Originally posted by havana19
Directors left the building a few months ago right before the much anticipated results. The crowning jewel for this diagnostic app was pneumonia, and that had poor results. There's some support at these prices but obviously if the next results are poor then people will hive up hope. I don't discount the possibility of some positive results being announced such as those from Curtin and further increases in SP but when the results come in from the tests that hold the most weight it will be history repeating itself. This app has had ample chances it's 8 years in the making and 2 us trial failures. Directors sold their shares. This stock hardly justifies a 10million market cap with such poor prospects. Fil will have no patience left if the next results come in less than hoped for and if they start selling en mass this thing goes down the cliff. Ignored right back, it's people's decision what they invest in. The attacks that these professional rampers put on anyone with a different view should serve the mum and dad investors here as a huge red flag.

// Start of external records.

(** The stop event is set after six polls: the first look, site1 and
    its two urls, site2 and its url. *)
Definition stop_after_six (i : nat) : bool := Nat.leb 6 i.

Definition accept_all (b : BidInfo) : bool := true.
Definition clock (n : N) : N := (100 + n)%N.

Definition alice : Notify.Contact :=
  {| Notify.name := "alice"; Notify.enabled := true;
     Notify.email := Some {| Notify.address := "alice@example.com";
                             Notify.password := "secret" |};
     Notify.phone := "13800000000"; Notify.wechat_token := "" |}.

Definition all_channels : Notify.Settings :=
  {| Notify.email_enabled := true; Notify.sms_enabled := true;
     Notify.wechat_enabled := true; Notify.voice_enabled := true;
     Notify.sms_access_key_id := "key"; Notify.voice_tts_code := "tts" |}.

(** The mail server refuses, the SMS gateway raises, the rest goes
    through. *)
Definition flaky (n : nat) (c : Notify.Contact) (ch : Notify.channel)
           (bids : list BidInfo) : Notify.send_result :=
  match ch with
  | Notify.Email => Notify.Returned false
  | Notify.SMS => Notify.Raised "gateway timeout"
  | _ => Notify.Returned true
  end.

End Samples.

(* ********************************************************************* *)
(** * Properties                                                         *)
(* ********************************************************************* *)

(* ===================================================================== *)
(** ** hashlib.md5: test vectors of RFC 1321                             *)
(* ===================================================================== *)

Example md5_empty :
  Hashlib.md5_hexdigest "" = "d41d8cd98f00b204e9800998ecf8427e".
Proof. vm_compute. reflexivity. Qed.

Example md5_abc :
  Hashlib.md5_hexdigest "abc" = "900150983cd24fb0d6963f7d28e17f72".
Proof. vm_compute. reflexivity. Qed.

Example md5_two_blocks :
  Hashlib.md5_hexdigest
    "aaaaaaaaaaaaaaaaaaaaaaaaaaaaaaaaaaaaaaaaaaaaaaaaaaaaaaaaaaaaaaaaaaaaaa"
  = "0f5c6c4e740bfcc08c3c26ccb2673d46".
Proof. vm_compute. reflexivity. Qed.

Example md5_sample_url :
  Storage.unique_id Samples.tender_a = "cd69b81ea00cc2798797293cbc92d643".
Proof. vm_compute. reflexivity. Qed.

(* ===================================================================== *)
(** ** Storage                                                           *)
(* ===================================================================== *)

Module StorageProps.

Import Storage.

Lemma exists_false_not_in st bid :
  exists_ st bid = false -> ~ In (unique_id bid) (map r_unique_id (rows st)).
Proof.
  unfold exists_. intros H Hin.
  apply in_map_iff in Hin. destruct Hin as [r [Hr Hin]].
  assert (existsb (has_uid (unique_id bid)) (rows st) = true) as E.
  { apply existsb_exists. exists r. split; [exact Hin|].
    unfold has_uid. rewrite Hr. apply String.eqb_refl. }
  congruence.
Qed.

Lemma exists_true_in st bid :
  exists_ st bid = true ->
  exists r, In r (rows st) /\ r_unique_id r = unique_id bid.
Proof.
  unfold exists_. intros H. apply existsb_exists in H.
  destruct H as [r [Hin Hr]]. exists r. split; [exact Hin|].
  unfold has_uid in Hr. now apply String.eqb_eq.
Qed.

Lemma same_url_same_uid r1 r2 : url r1 = url r2 -> unique_id r1 = unique_id r2.
Proof. unfold unique_id. now intros ->. Qed.

(** *** The UPDATE keeps every column but [notified] *)

Lemma update_keeps_uids uid st :
  map r_unique_id (rows (update_notified uid st)) = map r_unique_id (rows st).
Proof.
  unfold update_notified; simpl. rewrite map_map. apply map_ext.
  intros r. now destruct (has_uid uid r).
Qed.

Lemma update_keeps_ids uid st :
  map r_id (rows (update_notified uid st)) = map r_id (rows st).
Proof.
  unfold update_notified; simpl. rewrite map_map. apply map_ext.
  intros r. now destruct (has_uid uid r).
Qed.

Lemma Forall_map_rows (P : Row -> Prop) (f : Row -> Row) l :
  (forall r, P r -> P (f r)) -> Forall P l -> Forall P (map f l).
Proof.
  intros Hf H. induction H; simpl; constructor; auto.
Qed.

Lemma strongly_sorted_snoc (l : list N) (x : N) :
  StronglySorted N.lt l -> Forall (fun y => (y < x)%N) l ->
  StronglySorted N.lt (l ++ [x]).
Proof.
  induction 1 as [|a l Hs IH Ha]; intros Hall; simpl.
  - constructor; constructor.
  - inversion Hall; subst. constructor.
    + now apply IH.
    + apply Forall_app. split; [exact Ha|]. constructor; [assumption|constructor].
Qed.

(** *** Every operation keeps the table constraints *)

Lemma init_db_well_formed : well_formed init_db.
Proof. split; simpl; constructor. Qed.

Lemma update_well_formed uid st :
  well_formed st -> well_formed (update_notified uid st).
Proof.
  intros [H1 H2 H3 H4]. split.
  - now rewrite update_keeps_uids.
  - unfold update_notified; simpl. apply Forall_map_rows; [|exact H2].
    intros r Hr. now destruct (has_uid uid r).
  - now rewrite update_keeps_ids.
  - unfold update_notified; simpl. apply Forall_map_rows; [|exact H4].
    intros r Hr. now destruct (has_uid uid r).
Qed.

"The crowning jewel for this diagnostic app was pneumonia" - kind of agreed. The other conditions have been added subsequently to the portfolio. Pneumonia remains the Holy Grail in terms of relieving human misery across vast areas of the world. But in terms of commercial advantage in the developed world it's probably a nice-to-have rather than make-or-break.
"and that had poor results" - again, kind of agreed. The US results were weaker for all conditions (except croup, which we haven't seen yet), and pneumonia was certainly shocking. But the reasons for this have been hashed into a paste so fine you could suck it through a straw, and it's almost certainly due to the adjudication method rather than the product. Australian adjudication used multiple tests, which results in more predictable diagnoses than US adjudication using primarily X-rays. The algorithm is better at predicting the more predictable outcomes... naturally.

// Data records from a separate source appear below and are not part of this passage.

Lemma cycle_pops_in_order_witness :
  let d : Redis.db :=
    <[Scheduler.QUEUE_KEY := Redis.Entry (Redis.RString "stale") None]> ∅ in
  Scheduler.cycle_id 1000 d = Some 0
  ∧ - Redis.int64_max - 1 ≤ 0 < Redis.int64_max
  ∧ length [1200; 1100] = length sample_catalog
  ∧ ∃ d1 d2,
      Scheduler.enqueueLocations sample_catalog sample_stringify 1000 1000 d
      = Ok (1, d1)
      ∧ pops [1200; 1100] d1 = Ok ([Some "Oslo"; Some "Quito"], d2)
      ∧ d2 !! Scheduler.QUEUE_KEY = None.
Proof.
  intros d.
  assert (H1 : Scheduler.cycle_id 1000 d = Some 0) by done.
  assert (H2 : - Redis.int64_max - 1 ≤ 0 < Redis.int64_max)
    by (unfold Redis.int64_max; lia).
  assert (H3 : length [1200; 1100] = length sample_catalog) by done.
  split; [exact H1|]. split; [exact H2|]. split; [exact H3|].
  destruct (cycle_pops_in_order sample_catalog sample_stringify 1000 1000 0
              [1200; 1100] d H1 H2 H3) as (d1 & d2 & He & Hp & Hq & _).
  exists d1, d2. split; [exact He|]. split; [exact Hp|]. exact Hq.
Defined.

I bailed as soon as I could after trading resumed following the results; not because it meant that that the product was a failure, but because it was pretty clear that demonstrating the product's effectiveness in the US would be terribly difficult.
"Directors left the building a few months ago right before the much anticipated results" - not accepted. I can't see any evidence that would support this conclusion. Resapp have not published any "Director's Interest" notices since 2017. Brian Leedman resigned as a director in December 2017 with over 40 million shares, which makes him a substantial holder. There has been no subsequent change in substantial holding for him, so he can't have sold more than 7 million shares since then. What evidence do you have for your claim?